*WORK INSTRUCTIONS*. Set down exactly the lines of the records from the top to the line containing "destruct (f_walk f)"; include both.

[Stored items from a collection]
Lemma put_budget_cases f b spent f' b' : fill_put_budget f b spent = (f', b') →
  (f' = f ∧ b' = spent ∧ fill_request_budget f b = b) ∨
  (∃ w p child, f_walk f = Walking_Candidates w ∧ cw_pending w = Some p ∧ pd_bounded p = Some child ∧ b' = b ∧
     fill_request_budget f b = child ∧
     f' = mkFill (f_config f) (f_plan f) (f_ranked f) (f_epochs f)
            (Walking_Candidates (walk_pending w (Some (pending_with p spent)))) (f_probe f) (f_signed f) (f_ending f) (f_out f)).
Proof.
  unfold fill_put_budget, fill_request_budget, put_request_budget, request_budget.
  destruct (f_walk f) as [|w|r] eqn:Hw; [intros [= <- <-]; by left| |intros [= <- <-]; by left].
  destruct (cw_pending w) as [p|] eqn:Hp; simpl; [destruct (pd_bounded p) as [child|] eqn:Hc|]; intros [= <- <-].
  - right. by exists w, p, child.
  - left. split; [|done]. destruct f; simpl in *; by subst.
  - left. split; [|done]. destruct f; simpl in *; by subst.
Qed.

Lemma held_spent b0 f b spent f' b' : held b0 (f_walk f) b → spends (fill_request_budget f b) spent →
  fill_put_budget f b spent = (f', b') →
  ∃ b1, held b1 (f_walk f') b' ∧ attempt_credit b1 = attempt_credit b0 ∧ link_credit b1 = link_credit b0 ∧
    b_deadline b1 = b_deadline b0.
Proof.
  intros Hh (S1 & S2 & S3) Hput.
  destruct (put_budget_cases f b spent f' b' Hput) as [(-> & -> & Hrb)|(w & p & child & Hw & Hp & Hc & -> & Hrb & ->)];
    rewrite Hrb in *; simpl; eapply held_respent; try exact Hh; try lia.
  - unfold child_deadline. by rewrite S3.
  - rewrite Hw. unfold owed_walk. simpl. rewrite Hp. simpl. destruct (pd_granted p); simpl; rewrite ?Hc; simpl; lia.
  - rewrite Hw. unfold owed_walk. simpl. rewrite Hp. simpl. destruct (pd_granted p); simpl; rewrite ?Hc; simpl; lia.
  - rewrite Hw. unfold owed_walk. simpl. rewrite Hp. simpl. destruct (pd_granted p); simpl; rewrite ?Hc; simpl; [done|].
    by rewrite S3.
Qed.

*RESULT OF THE EXERCISE*.
Lemma put_budget_cases f b spent f' b' : fill_put_budget f b spent = (f', b') →
  (f' = f ∧ b' = spent ∧ fill_request_budget f b = b) ∨
  (∃ w p child, f_walk f = Walking_Candidates w ∧ cw_pending w = Some p ∧ pd_bounded p = Some child ∧ b' = b ∧
     fill_request_budget f b = child ∧
     f' = mkFill (f_config f) (f_plan f) (f_ranked f) (f_epochs f)
            (Walking_Candidates (walk_pending w (Some (pending_with p spent)))) (f_probe f) (f_signed f) (f_ending f) (f_out f)).
Proof.
  unfold fill_put_budget, fill_request_budget, put_request_budget, request_budget.
  destruct (f_walk f) as [|w|r] eqn:Hw; [intros [= <- <-]; by left| |intros [= <- <-]; by left].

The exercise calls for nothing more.